(* ===== verification/Dashboard.v ===== *)
(** * The simulation's dashboard

    [renderDashboard] of scripts/simulate_availability.go: what it shows of the
    simulation's state.  The provider table with its order, badges and colours,
    the last events with their badges, colours and cut messages, and the
    shortened hashes are modelled; the frame around them, which is constant
    text, and the padding of the columns are not. *)

From S2P Require Import Prelude AvailTypes Simulation.
From Stdlib Require Import Sorting.Sorted.

(** ** Order of the provider table *)

(** [a > b] on Go strings. *)
Definition name_gt (p q : SimProvider) : bool := negb (String.leb (sp_ShortName p) (sp_ShortName q)).

(** The inner loop: [provList[i]] is exchanged with every later smaller one. *)
Fixpoint exchange (x : SimProvider) (l : list SimProvider) : SimProvider * list SimProvider :=
  match l with
  | [] => (x, [])
  | y :: l' =>
      if name_gt x y then let '(m, r) := exchange y l' in (m, x :: r)
      else let '(m, r) := exchange x l' in (m, y :: r)
  end.
Fixpoint exchange_sort (n : nat) (l : list SimProvider) : list SimProvider :=
  match n, l with
  | S n', x :: l' => let '(m, r) := exchange x l' in m :: exchange_sort n' r
  | _, _ => l
  end.
(** [order] is the order in which Go's map iteration visits the providers. *)
Definition table_order (order : list SimProvider) : list SimProvider := exchange_sort (length order) order.

(** ** Badges, colours and shortened texts *)

Inductive Badge := HealthyBadge | WarningBadge | SlashedBadge | StandbyBadge.
Definition state_badge (state : string) : Badge :=
  if decide (state = "HEALTHY"%string) then HealthyBadge
  else if decide (state = "WARNING"%string) then WarningBadge
  else if decide (state = "SLASHED"%string) then SlashedBadge else StandbyBadge.

Inductive Colour := BrightGreen | BrightYellow | BrightRed | White | NoColour.
Definition result_colour (result : string) : Colour := if String.prefix "FAIL" result then BrightRed else BrightGreen.
Definition level_colour (level : string) : Colour :=
  if decide (level = "SUCCESS"%string) then BrightGreen
  else if decide (level = "WARN"%string) then BrightYellow
  else if decide (level = "DANGER"%string) then BrightRed
  else if decide (level = "INFO"%string) then White else NoColour.

Definition merkle_short (root : list byte) : string :=
  if decide (8 <= length root)%nat then slice 0 16 (EncodeToString root) +:+ "..." else "".
Definition pow_short (hash : string) : string :=
  if decide (12 <= String.length hash)%nat then slice 0 12 hash +:+ "..." else "".
Definition tx_short (hash : string) : string :=
  if decide (hash ≠ ""%string ∧ (18 <= String.length hash)%nat) then slice 0 18 hash +:+ "..." else "None".
(** Messages of more than 82 bytes are cut. *)
Definition cut_message (msg : string) : string :=
  if decide (82 < String.length msg)%nat then slice 0 79 msg +:+ "..." else msg.

(** ** What is shown *)

Record Row := {
  rw_name : string; rw_badge : Badge; rw_collateral : Z; rw_vouchers : Z; rw_pay : Z; rw_colour : Colour;
  rw_result : string }.
Definition provider_row (p : SimProvider) : Row :=
  let x := sp_stats p in
  {| rw_name := sp_ShortName p; rw_badge := state_badge (st_State x); rw_collateral := st_CollateralWei x;
     rw_vouchers := st_VoucherCount x; rw_pay := st_CumulativePay x; rw_colour := result_colour (st_LastResult x);
     rw_result := st_LastResult x |}.

Record LogLine := { ll_time : Z; ll_category : string; ll_colour : Colour; ll_text : string }.
Definition log_line (e : LogEvent) : LogLine :=
  {| ll_time := le_Timestamp e; ll_category := le_Category e; ll_colour := level_colour (le_Level e);
     ll_text := cut_message (le_Message e) |}.
(** The last ten events; fewer are filled up with empty lines. *)
Definition log_window (l : list LogEvent) : list LogEvent := drop (length l - 10) l.

Record Dashboard := {
  db_merkle : string; db_demand : Z; db_replicas : Z; db_epoch : Z * Z; db_challenge : string; db_nonce : string;
  db_pow : string; db_rows : list Row; db_txs : Z; db_slashed : Z; db_tx : string; db_log : list LogLine;
  db_blank : nat }.
Definition renderDashboard (order : list SimProvider) (s : SimulationState) : Dashboard :=
  {| db_merkle := merkle_short (ss_MerkleRoot s); db_demand := ss_CurrentDemand s; db_replicas := ss_RequiredReplicas s;
     db_epoch := (ss_CurrentEpoch s, ss_TotalEpochs s); db_challenge := ss_LastChallengeID s;
     db_nonce := ss_LastNonceHex s +:+ "..."; db_pow := pow_short (ss_RecentPoWHash s);
     db_rows := provider_row <$> table_order order; db_txs := ss_TxCount s; db_slashed := ss_TotalSlashed s;
     db_tx := tx_short (ss_LatestTxHash s); db_log := log_line <$> log_window (ss_EventLog s);
     db_blank := 10 - length (log_window (ss_EventLog s)) |}.

(** ** The order is a sort *)

Definition name_le (p q : SimProvider) : Prop := String.leb (sp_ShortName p) (sp_ShortName q) = true.

Lemma leb_trans s t u : String.leb s t = true → String.leb t u = true → String.leb s u = true.
Proof.
  unfold String.leb. revert t u. induction s as [|a s IH]; intros [|b t] [|c u]; simpl; try done.
  unfold Ascii.compare. intros H1 H2.
  destruct (N.compare_spec (Ascii.N_of_ascii a) (Ascii.N_of_ascii b)) as [E1|L1|]; try done;
    destruct (N.compare_spec (Ascii.N_of_ascii b) (Ascii.N_of_ascii c)) as [E2|L2|]; try done;
    destruct (N.compare_spec (Ascii.N_of_ascii a) (Ascii.N_of_ascii c)); try done; try lia.
  by eapply IH.
Qed.
#[local] Instance name_le_trans : Transitive name_le.
Proof. intros p q r. apply leb_trans. Qed.
Lemma name_gt_spec p q : if name_gt p q then name_le q p else name_le p q.
Proof.
  unfold name_gt, name_le. destruct (String.leb (sp_ShortName p) (sp_ShortName q)) eqn:E; simpl; [done|].
  destruct (String.leb_total (sp_ShortName p) (sp_ShortName q)); congruence.
Qed.

Lemma exchange_spec x l m r :
  exchange x l = (m, r) → m :: r ≡ₚ x :: l ∧ name_le m x ∧ Forall (name_le m) r.
Proof.
  revert x m r. induction l as [|y l IH]; intros x m r; simpl.
  - intros [= <- <-]. split_and!; [done|unfold name_le|constructor].
    by destruct (String.leb_total (sp_ShortName x) (sp_ShortName x)).
  - pose proof (name_gt_spec x y) as Hxy. destruct (name_gt x y).
    + destruct (exchange y l) as [m' r'] eqn:E. intros [= <- <-]. apply IH in E as (Hp & Hm & Hr).
      split_and!; [by rewrite Permutation_swap, Hp|by transitivity y|].
      constructor; [by transitivity y|done].
    + destruct (exchange x l) as [m' r'] eqn:E. intros [= <- <-]. apply IH in E as (Hp & Hm & Hr).
      split_and!; [rewrite Permutation_swap, Hp; apply Permutation_swap|done|].
      constructor; [by transitivity x|done].
Qed.

Lemma exchange_sort_spec n l : (length l <= n)%nat → exchange_sort n l ≡ₚ l ∧ StronglySorted name_le (exchange_sort n l).
Proof.
  revert l. induction n as [|n IH]; intros [|x l] Hn; simpl in *; [by split; constructor|lia|by split; constructor|].
  destruct (exchange x l) as [m r] eqn:E. apply exchange_spec in E as (Hp & _ & Hr).
  assert (Hl : (length r <= n)%nat) by (apply Permutation_length in Hp; simpl in Hp; lia).
  destruct (IH r Hl) as [Hp' Hs]. split; [by rewrite Hp'|]. constructor; [done|]. by rewrite Hp'.
Qed.

Lemma sorted_unique l l' :
  l ≡ₚ l' → NoDup (sp_ShortName <$> l) → StronglySorted name_le l → StronglySorted name_le l' → l = l'.
Proof.
  revert l'. induction l as [|x l IH]; intros l' Hp Hn Hs Hs'.
  - by apply Permutation_nil_l in Hp.
  - destruct l' as [|y l']; [by apply Permutation_nil_r in Hp|]. inversion_clear Hs. inversion_clear Hs'.
    apply NoDup_cons in Hn as [Hx Hn].
    assert (x = y) as <-; [|f_equal; apply IH; try done; by apply Permutation_cons_inv in Hp].
    assert (Hy : y ∈ x :: l) by (rewrite Hp; left). apply elem_of_cons in Hy as [->|Hy]; [done|].
    assert (Hx' : x ∈ y :: l') by (rewrite <- Hp; left). apply elem_of_cons in Hx' as [->|Hx']; [done|].
    destruct Hx. rewrite Forall_forall in *. apply list_elem_of_fmap. exists y. split; [|done].
    apply String.leb_antisym; [by apply H0|by apply H2].
Qed.

(** The table lists every provider once, by name, and does not depend on the
    order of Go's map iteration: with distinct names any two orders of the
    same providers give the same dashboard. *)
Theorem dashboard_deterministic order order' s :
  order ≡ₚ order' → NoDup (sp_ShortName <$> order) →
  renderDashboard order s = renderDashboard order' s ∧
  table_order order ≡ₚ order ∧ StronglySorted name_le (table_order order).
Proof.
  intros Hp Hn. destruct (exchange_sort_spec (length order) order) as [H1 H2]; [done|].
  destruct (exchange_sort_spec (length order') order') as [H1' H2']; [done|]. split; [|done].
  unfold renderDashboard, table_order.
  rewrite (sorted_unique (exchange_sort (length order) order) (exchange_sort (length order') order')); try done.
  - by rewrite H1, H1'.
  - by rewrite H1.
Qed.
(* ===== verification/Logger.v ===== *)
(** * Console logging

    shared/logger/logger.go: the loggers of the node programs.  Output is a
    sequence of texts and terminal codes ([piece]); [render] gives the bytes
    written.  The time of day and the formatted message are arguments. *)

From S2P Require Import Prelude.

(** ** Terminal codes *)

(** A code [ESC [ n m]; 0 switches every style off. *)
Inductive piece := Code (n : Z) | Text (s : string).
Definition ESC : string := string_of [x1b].
Definition render_piece (p : piece) : string :=
  match p with Code n => ESC +:+ "[" +:+ format_int n +:+ "m" | Text s => s end.
Definition render (l : list piece) : string := foldr (λ p s, render_piece p +:+ s) ""%string l.

Definition Reset := Code 0.
Definition Bold := Code 1.
Definition Dim := Code 2.
Definition Green := Code 32.
Definition Yellow := Code 33.
Definition Blue := Code 34.
Definition Magenta := Code 35.
Definition Cyan := Code 36.
Definition White := Code 37.
Definition HiRed := Code 91.
Definition HiGreen := Code 92.
Definition HiYellow := Code 93.
Definition HiMagenta := Code 95.
Definition HiCyan := Code 96.
Definition BgRed := Code 41.

Definition Colorize (colour : piece) (text : string) : list piece := [colour; Text text; Reset].

(** [strings.ToUpper] on ASCII letters. *)
Definition upper_byte (b : byte) : byte :=
  if decide (97 <= byte_to_Z b <= 122) then byte_of_Z (byte_to_Z b - 32) else b.
Definition ToUpper (s : string) : string := string_of (upper_byte <$> bytes_of s).

(** ** Loggers *)

Record Field := { fd_Key : string; fd_Value : string }.
(** The lock is held for a whole message, so messages never mix; [out] is the
    list of pieces a call writes. *)
Record Logger := { lg_role : string; lg_roleColor : piece; lg_subDomain : string }.

Definition role_color (role : string) : piece :=
  let r := ToUpper role in
  if decide (r = "PUBLISHER"%string) then Magenta
  else if decide (r = "PROVIDER"%string) then Green
  else if decide (r = "CONSUMER"%string ∨ r = "CLIENT"%string) then Blue
  else if decide (r = "BOOTSTRAP"%string) then Cyan
  else if decide (r = "RELAY"%string) then Yellow
  else if decide (r = "AVAILABILITY"%string) then HiMagenta
  else if decide (r = "PAYMENT"%string ∨ r = "PAYMENTS"%string) then HiYellow
  else Cyan.
Definition logger_New (role : string) : Logger :=
  {| lg_role := ToUpper role; lg_roleColor := role_color role; lg_subDomain := "" |}.
Definition Sub (domain : string) (l : Logger) : Logger :=
  {| lg_role := lg_role l; lg_roleColor := lg_roleColor l; lg_subDomain := ToUpper domain |}.

Definition domain_color (d : string) : piece :=
  if decide (d ∈ ["PAYMENT"; "PAYMENTS"; "SETTLEMENT"]%string) then Yellow
  else if decide (d ∈ ["AVAILABILITY"; "CHALLENGE"]%string) then Magenta
  else if decide (d ∈ ["DHT"; "DISCOVERY"]%string) then Cyan
  else if decide (d ∈ ["INGEST"; "STORAGE"; "CAS"]%string) then Blue
  else if decide (d ∈ ["TRANSFER"; "SWARM"]%string) then HiCyan
  else Cyan.

(** [strings.Join(parts, " ")]. *)
Fixpoint join_parts (parts : list (list piece)) : list piece :=
  match parts with
  | [] => []
  | [p] => p
  | p :: parts' => p ++ Text " " :: join_parts parts'
  end.
Definition formatPrefix (now levelTag : string) (levelColor : list piece) (l : Logger) : list piece :=
  join_parts ([[Dim; Text ("[" +:+ now +:+ "]"); Reset]]
    ++ (if decide (lg_role l = ""%string) then []
        else [[Bold; lg_roleColor l; Text ("[" +:+ lg_role l +:+ "]"); Reset]])
    ++ (if decide (lg_subDomain l = ""%string) then []
        else [[Bold; domain_color (lg_subDomain l); Text ("[" +:+ lg_subDomain l +:+ "]"); Reset]])
    ++ (if decide (levelTag = ""%string) then [] else [Bold :: levelColor ++ [Text levelTag; Reset]])).

(** [msg] is the format itself when there are no arguments. *)
Definition newline : string := string_of [x0a].
Definition logWithPrefix (now levelTag : string) (levelColor : list piece) (msg : string) (l : Logger) : list piece :=
  formatPrefix now levelTag levelColor l ++ [Text " "; Text msg; Text newline].

Definition Info (now msg : string) : Logger → list piece := logWithPrefix now "[INFO]" [Cyan] msg.
Definition Success (now msg : string) : Logger → list piece := logWithPrefix now "[✓]" [HiGreen] msg.
Definition Warn (now msg : string) : Logger → list piece := logWithPrefix now "[!]" [HiYellow] msg.
Definition log_Error (now msg : string) : Logger → list piece := logWithPrefix now "[✗]" [HiRed] msg.
(** The exit code follows the message. *)
Definition Fatal (now msg : string) (l : Logger) : list piece * Z :=
  (logWithPrefix now "[FATAL]" [BgRed; White] msg l, 1).

Definition border : string := "======================================================================".
Definition banner_field (f : Field) : list piece :=
  if decide (fd_Key f = ""%string ∧ fd_Value f = ""%string) then [Text newline]
  else if decide (fd_Key f = ""%string) then [Text (fd_Value f); Text newline]
  else [Text (fd_Key f); Text ": "; Text (fd_Value f); Text newline].
Definition Banner (title : string) (fields : list Field) (l : Logger) : list piece :=
  [Text newline; Bold; lg_roleColor l; Text border; Text newline]
  ++ [Text " "; Bold; Text title; Reset; Text newline]
  ++ [Bold; lg_roleColor l; Text border; Text newline]
  ++ concat (banner_field <$> fields)
  ++ [Bold; lg_roleColor l; Text border; Text newline; Text newline].

(** ** The state of the terminal *)

(** Whether a style is on after some output, from a state [on]. *)
Definition styled (on : bool) (l : list piece) : bool :=
  foldl (λ on p, match p with Code n => negb (bool_decide (n = 0)) | Text _ => on end) on l.

Lemma styled_app on l l' : styled on (l ++ l') = styled (styled on l) l'.
Proof. apply foldl_app. Qed.

Lemma join_parts_plain parts on :
  Forall (λ p, ∀ on, styled on p = false) parts → parts ≠ [] → styled on (join_parts parts) = false.
Proof.
  intros H. revert on. induction H as [|p parts Hp Hps IH]; intros on Hne; [done|].
  destruct parts as [|q parts]; [apply Hp|]. cbn [join_parts]. rewrite styled_app, Hp. by apply (IH false).
Qed.

(** Every log message leaves the terminal without a style, whatever was on
    before; a banner leaves the style of its border on, so that plain output
    after it is printed bold and in the colour of the role. *)
Theorem styles_after now tag colour msg l title fields on :
  styled on (logWithPrefix now tag colour msg l) = false ∧
  (∀ n, lg_roleColor l = Code n → n ≠ 0 → styled on (Banner title fields l) = true).
Proof.
  split.
  - unfold logWithPrefix, formatPrefix. rewrite styled_app, join_parts_plain; [done| |done].
    repeat apply Forall_app_2; repeat case_decide; repeat constructor; try done.
    intros on'. change (Bold :: colour ++ ?x) with ([Bold] ++ colour ++ x). by rewrite !styled_app.
  - intros n Hn Hz. unfold Banner. rewrite !styled_app. cbn. rewrite Hn. cbn. by rewrite bool_decide_false.
Qed.
Lemma role_color_on role : ∃ n, role_color role = Code n ∧ n ≠ 0.
Proof. unfold role_color. repeat case_decide; by eexists. Qed.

**TASK GOAL**
Would you print the line containing "- intros n Hn" and every line after it up to the end of the listing above, exactly, and nothing else?

**RESPONSE TO THE TASK**
  - intros n Hn Hz. unfold Banner. rewrite !styled_app. cbn. rewrite Hn. cbn. by rewrite bool_decide_false.
Qed.
Lemma role_color_on role : ∃ n, role_color role = Code n ∧ n ≠ 0.
Proof. unfold role_color. repeat case_decide; by eexists. Qed.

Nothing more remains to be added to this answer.